Exercise: Please quote exactly the lines below from the line containing "destruct (String.ltb (created_at y) (created_at x));" to the line containing "- rewrite IH. reflexivity.", both lines included, and nothing else.
# # # #
(** ** Sorting by creation time *)

Lemma ltb_false_leb (s t : string) : String.ltb s t = false -> String.leb t s = true.
Proof.
  unfold String.ltb, String.leb. rewrite (String.compare_antisym t s).
  destruct (String.compare s t); cbn; congruence.
Qed.

Lemma ltb_true_leb (s t : string) : String.ltb s t = true -> String.leb s t = true.
Proof.
  unfold String.ltb, String.leb. destruct (String.compare s t); congruence.
Qed.

Lemma insert_run_perm (x : WorkflowRun) (l : list WorkflowRun) :
  Permutation (insert_run x l) (x :: l).
Proof.
  induction l as [|y l IH]; cbn; [reflexivity|].
  destruct (String.ltb (created_at y) (created_at x)); [|reflexivity].
  rewrite IH. apply perm_swap.
Qed.

Lemma sort_runs_perm (l : list WorkflowRun) : Permutation (sort_runs l) l.
Proof.
  induction l as [|x l IH]; cbn; [reflexivity|].
  rewrite insert_run_perm. now constructor.
Qed.

Lemma insert_run_sorted (x : WorkflowRun) (l : list WorkflowRun) :
  Sorted not_after l -> Sorted not_after (insert_run x l).
Proof.
  induction l as [|y l IH]; intros Hs; cbn.
  - repeat constructor.
  - destruct (String.ltb (created_at y) (created_at x)) eqn:E.
    + inversion Hs as [|? ? Hl Hhd]; subst. constructor; [now apply IH|].
      destruct l as [|z l]; cbn.
      * constructor. now apply ltb_true_leb.
      * destruct (String.ltb (created_at z) (created_at x)).
        -- constructor. now inversion Hhd.
        -- constructor. now apply ltb_true_leb.
    + constructor; [assumption|]. constructor. now apply ltb_false_leb.
Qed.

Lemma sort_runs_sorted (l : list WorkflowRun) : Sorted not_after (sort_runs l).
Proof.
  induction l as [|x l IH]; cbn; [constructor | now apply insert_run_sorted].
Qed.

Lemma sort_runs_nil (l : list WorkflowRun) : sort_runs l = [] -> l = [].
Proof.
  intros H. apply Permutation_nil. rewrite <- H. apply sort_runs_perm.
Qed.

Lemma keyed_run_json (rs : list WorkflowRun) :
  keyed "created_at" (map run_json rs) = inr (map keyed_run rs).
Proof.
  induction rs as [|r rs IH]; [reflexivity|].
  cbn [map keyed]. rewrite IH. reflexivity.
Qed.

Lemma insert_by_key_run (x : WorkflowRun) (l : list WorkflowRun) :
  insert_by_key (JStr (created_at x)) (run_json x) (map keyed_run l)
  = inr (map keyed_run (insert_run x l)).
Proof.
  induction l as [|y l IH]; [reflexivity|].
  cbn [map insert_by_key insert_run keyed_run py_lt].
  fold (keyed_run y).
  destruct (String.ltb (created_at y) (created_at x)).
  - rewrite IH. reflexivity.
  - reflexivity.
Qed.

Lemma sort_keyed_run (rs : list WorkflowRun) :
  sort_keyed (map keyed_run rs) = inr (map keyed_run (sort_runs rs)).
Proof.
  induction rs as [|r rs IH]; [reflexivity|].
  cbn [map sort_keyed sort_runs keyed_run]. rewrite IH.
  apply insert_by_key_run.
Qed.

(** On the JSON of runs, [sorted] orders them as [sort_runs] does. *)
Lemma sorted_run_json (rs : list WorkflowRun) :
  sorted "created_at" (map run_json rs) = inr (map run_json (sort_runs rs)).
Proof.
  unfold sorted. rewrite keyed_run_json, sort_keyed_run.
  rewrite map_map. reflexivity.
Qed.

(** ** The cancellation loop *)

Lemma py_eq_str_eq (s : string) (v : json) :
  py_eq (JStr s) v = true -> v = JStr s.
Proof.
  destruct v; cbn; try discriminate.
  intros H. apply String.eqb_eq in H. now subst.
Qed.

Lemma run_head_commit (r : WorkflowRun) :
  getitem (run_json r) "head_commit" = inr (commit_json (head_commit r)).
Proof. reflexivity. Qed.

Lemma run_id_field (r : WorkflowRun) :
  getitem (run_json r) "id" = inr (JInt (run_id r)).
Proof. reflexivity. Qed.

Lemma run_name_field (r : WorkflowRun) :
  getitem (run_json r) "name" = inr (JStr (run_name r)).
Proof. reflexivity. Qed.

Lemma commit_id_field (c : Commit) :
  getitem (commit_json c) "id" = inr (JStr (commit_id c)).
Proof. reflexivity. Qed.

Section Loop.

Variable server : list Call -> Call -> dict.
Variable local_time : string -> option string.
Variable repo : string.

Lemma print_commit_run (c : Commit) (w : World) :
  local_time (commit_timestamp c) <> None ->
  print_commit local_time (commit_json c) w
  = (inr tt, mkWorld (calls w) (stdout w ++ [commit_summary local_time c])).
Proof.
  intros Ht. unfold print_commit, commit_summary, bind, lift, print. cbn.
  destruct (local_time (commit_timestamp c)) as [d|]; [reflexivity | congruence].
Qed.

Lemma attempt_run (r : WorkflowRun) (w : World) :
  try_except
    (run_id <- (run_json r).["id"] ;;
     cancel_run server repo run_id ;;
     name <- (run_json r).["name"] ;;
     print [Lit "[Cancled] "; Fmt name])
    (fun message =>
       name <- (run_json r).["name"] ;;
       print ([Lit "[Cancled] "; Fmt name; Lit " [Error: "]
              ++ message ++ [Lit "]"])) w
  = (inr tt,
     mkWorld (calls w ++ [cancel_call repo r])
       (stdout w
        ++ [outcome_line repo r (server (calls w) (cancel_call repo r))])).
Proof.
  unfold try_except.
  rewrite run_id_field, bind_lift_inr.
  unfold cancel_run. unfold bind at 1. rewrite request_run.
  fold (cancel_call repo r). unfold outcome_line.
  destruct (dict_get "message" (server (calls w) (cancel_call repo r)))
    as [message|].
  - rewrite run_name_field, bind_lift_inr. reflexivity.
  - rewrite run_name_field, bind_lift_inr. reflexivity.
Qed.

Lemma cancel_entry_run (last_sha : json) (r : WorkflowRun) (w : World) :
  local_time (commit_timestamp (head_commit r)) <> None ->
  cancel_entry server local_time repo last_sha (run_json r) w
  = (inr (JStr (commit_id (head_commit r))),
     mkWorld (calls w ++ [cancel_call repo r])
       (stdout w
        ++ (if py_eq (JStr (commit_id (head_commit r))) last_sha then []
            else [commit_summary local_time (head_commit r)])
        ++ [outcome_line repo r (server (calls w) (cancel_call repo r))])).
Proof.
  intros Ht. unfold cancel_entry.
  rewrite run_head_commit, bind_lift_inr.
  rewrite commit_id_field, bind_lift_inr.
  destruct (py_eq (JStr (commit_id (head_commit r))) last_sha) eqn:E;
    cbn [negb].
  - apply py_eq_str_eq in E. subst last_sha.
    rewrite bind_ret. rewrite (bind_inr _ (attempt_run r w)).
    unfold ret. reflexivity.
  - rewrite bind_assoc, bind_lift_inr, bind_assoc.
    rewrite (bind_inr _ (print_commit_run _ _ Ht)).
    rewrite bind_ret. rewrite (bind_inr _ (attempt_run r _)).
    unfold ret. cbn [calls stdout]. now rewrite <- app_assoc.
Qed.

Lemma cancel_loop_run (rs : list WorkflowRun) :
  Parses local_time rs ->
  forall (last_sha : json) (w : World),
    cancel_loop server local_time repo last_sha (map run_json rs) w
    = (inr tt,
       mkWorld (calls w ++ map (cancel_call repo) rs)
         (stdout w
          ++ loop_report server local_time repo (calls w) last_sha rs)).
Proof.
  induction rs as [|r rs IH]; intros Hp last_sha w.
  - cbn. destruct w. now rewrite !app_nil_r.
  - cbn [map cancel_loop loop_report].
    rewrite (bind_inr _ (cancel_entry_run last_sha r w (Hp r (or_introl eq_refl)))).
    rewrite IH by (intros r' Hr'; apply Hp; now right).
    cbn [calls stdout]. f_equal. f_equal.
    + now rewrite <- app_assoc.
    + rewrite <- !app_assoc. reflexivity.
Qed.

End Loop.

(** ** The cancellation driver *)

Lemma last_map {A B : Type} (f : A -> B) (l : list A) (d : A) (d' : B) :
  l <> [] -> List.last (map f l) d' = f (List.last l d).
Proof.
  induction l as [|x l IH]; [congruence|]. intros _.
  destruct l as [|y l]; [reflexivity|].
  change (List.last (map f (y :: l)) d' = f (List.last (y :: l) d)).
  apply IH. discriminate.
Qed.

Lemma other_commit_run (sha : string) (r : WorkflowRun) (w : World) :
  other_commit (JStr sha) (run_json r) w
  = (inr (negb (String.eqb (commit_id (head_commit r)) sha)), w).
Proof.
  unfold other_commit.
  rewrite run_head_commit, bind_lift_inr, commit_id_field, bind_lift_inr.
  reflexivity.
Qed.

Lemma to_cancel_incl (keep_last : bool) (rs : list WorkflowRun) (r : WorkflowRun) :
  In r (to_cancel keep_last rs) -> In r rs.
Proof.
  unfold to_cancel. intros H.
  apply (Permutation_in r (sort_runs_perm rs)).
  destruct keep_last; [now apply filter_In in H | assumption].
Qed.

Section Driver.

Variable server : list Call -> Call -> dict.
Variable local_time : string -> option string.
Variable repo : string.
Variable statuses : list string.

Lemma cancel_selected_run (keep_last : bool) (rs : list WorkflowRun)
    (w : World) :
  Parses local_time (to_cancel keep_last rs) ->
  cancel_selected server local_time repo statuses keep_last (map run_json rs) w
  = (inr tt,
     mkWorld (calls w ++ map (cancel_call repo) (to_cancel keep_last rs))
       (stdout w
        ++ selected_report server local_time repo statuses keep_last
             (calls w) rs)).
Proof.
  intros Hp. unfold cancel_selected.
  rewrite sorted_run_json, bind_lift_inr.
  destruct rs as [|r0 rs0].
  - destruct keep_last; cbn; unfold print; now rewrite app_nil_r.
  - set (rs := r0 :: rs0) in *.
    assert (Hne : sort_runs rs <> []).
    { intros H. apply sort_runs_nil in H. discriminate. }
    destruct (map run_json (sort_runs rs)) as [|j js] eqn:Ej.
    { destruct (sort_runs rs); [congruence | discriminate]. }
    rewrite <- Ej.
    rewrite (last_map run_json (sort_runs rs) r0 JNull Hne).
    rewrite run_head_commit, bind_lift_inr, commit_id_field, bind_lift_inr.
    assert (Hsha : commit_id (head_commit (List.last (sort_runs rs) r0))
                   = latest_sha rs).
    { unfold latest_sha. symmetry.
      exact (last_map (fun r => commit_id (head_commit r)) (sort_runs rs)
               r0 "" Hne). }
    rewrite Hsha.
    unfold selected_report. cbn [rs]. fold rs.
    assert (Hloop : forall runs,
      Parses local_time runs ->
      (cancel_loop server local_time repo JNull (map run_json runs) ;;
       print [Lit ""]) w
      = (inr tt,
         mkWorld (calls w ++ map (cancel_call repo) runs)
           (stdout w
            ++ loop_report server local_time repo (calls w) JNull runs
            ++ [[Lit ""]]))).
    { intros runs Hruns.
      rewrite (bind_inr _ (cancel_loop_run server local_time repo runs
                             Hruns JNull w)).
      unfold print. cbn. now rewrite <- app_assoc. }
    destruct keep_last.
    + rewrite (bind_inr _
                 (filterM_pure (other_commit (JStr (latest_sha rs)))
                    (fun r => negb (String.eqb (commit_id (head_commit r))
                                      (latest_sha rs)))
                    run_json (sort_runs rs) w
                    (fun x => other_commit_run (latest_sha rs) x w))).
      fold (to_cancel true rs).
      destruct (to_cancel true rs) as [|c cs] eqn:Ec.
      * cbn. unfold print. now rewrite app_nil_r.
      * apply (Hloop (c :: cs)), Hp.
    + rewrite bind_ret. rewrite Ej. rewrite <- Ej.
      fold (to_cancel false rs).
      apply Hloop, Hp.
Qed.

End Driver.

(** ** The requests a computation can issue *)

Lemma Emits_silent {A : Type} (P : Call -> Prop) (m : M A) :
  (forall w, calls (snd (m w)) = calls w) -> Emits P m.
Proof.
  intros H w. exists []. rewrite H, app_nil_r. split; [reflexivity | constructor].
Qed.

Lemma Emits_ret {A : Type} (P : Call -> Prop) (a : A) : Emits P (ret a).
Proof. now apply Emits_silent. Qed.

Lemma Emits_raise {A : Type} (P : Call -> Prop) (e : exn) :
  Emits P (raise e : M A).
Proof. now apply Emits_silent. Qed.

Lemma Emits_lift {A : Type} (P : Call -> Prop) (r : exn + A) : Emits P (lift r).
Proof. now apply Emits_silent. Qed.

Lemma Emits_print (P : Call -> Prop) (line : text) : Emits P (print line).
Proof. now apply Emits_silent. Qed.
# # # #
Response to this exercise:
  destruct (String.ltb (created_at y) (created_at x)); [|reflexivity].
  rewrite IH. apply perm_swap.
Qed.

Lemma sort_runs_perm (l : list WorkflowRun) : Permutation (sort_runs l) l.
Proof.
  induction l as [|x l IH]; cbn; [reflexivity|].
  rewrite insert_run_perm. now constructor.
Qed.

Lemma insert_run_sorted (x : WorkflowRun) (l : list WorkflowRun) :
  Sorted not_after l -> Sorted not_after (insert_run x l).
Proof.
  induction l as [|y l IH]; intros Hs; cbn.
  - repeat constructor.
  - destruct (String.ltb (created_at y) (created_at x)) eqn:E.
    + inversion Hs as [|? ? Hl Hhd]; subst. constructor; [now apply IH|].
      destruct l as [|z l]; cbn.
      * constructor. now apply ltb_true_leb.
      * destruct (String.ltb (created_at z) (created_at x)).
        -- constructor. now inversion Hhd.
        -- constructor. now apply ltb_true_leb.
    + constructor; [assumption|]. constructor. now apply ltb_false_leb.
Qed.

Lemma sort_runs_sorted (l : list WorkflowRun) : Sorted not_after (sort_runs l).
Proof.
  induction l as [|x l IH]; cbn; [constructor | now apply insert_run_sorted].
Qed.

Lemma sort_runs_nil (l : list WorkflowRun) : sort_runs l = [] -> l = [].
Proof.
  intros H. apply Permutation_nil. rewrite <- H. apply sort_runs_perm.
Qed.

Lemma keyed_run_json (rs : list WorkflowRun) :
  keyed "created_at" (map run_json rs) = inr (map keyed_run rs).
Proof.
  induction rs as [|r rs IH]; [reflexivity|].
  cbn [map keyed]. rewrite IH. reflexivity.
Qed.

Lemma insert_by_key_run (x : WorkflowRun) (l : list WorkflowRun) :
  insert_by_key (JStr (created_at x)) (run_json x) (map keyed_run l)
  = inr (map keyed_run (insert_run x l)).
Proof.
  induction l as [|y l IH]; [reflexivity|].
  cbn [map insert_by_key insert_run keyed_run py_lt].
  fold (keyed_run y).
  destruct (String.ltb (created_at y) (created_at x)).
  - rewrite IH. reflexivity.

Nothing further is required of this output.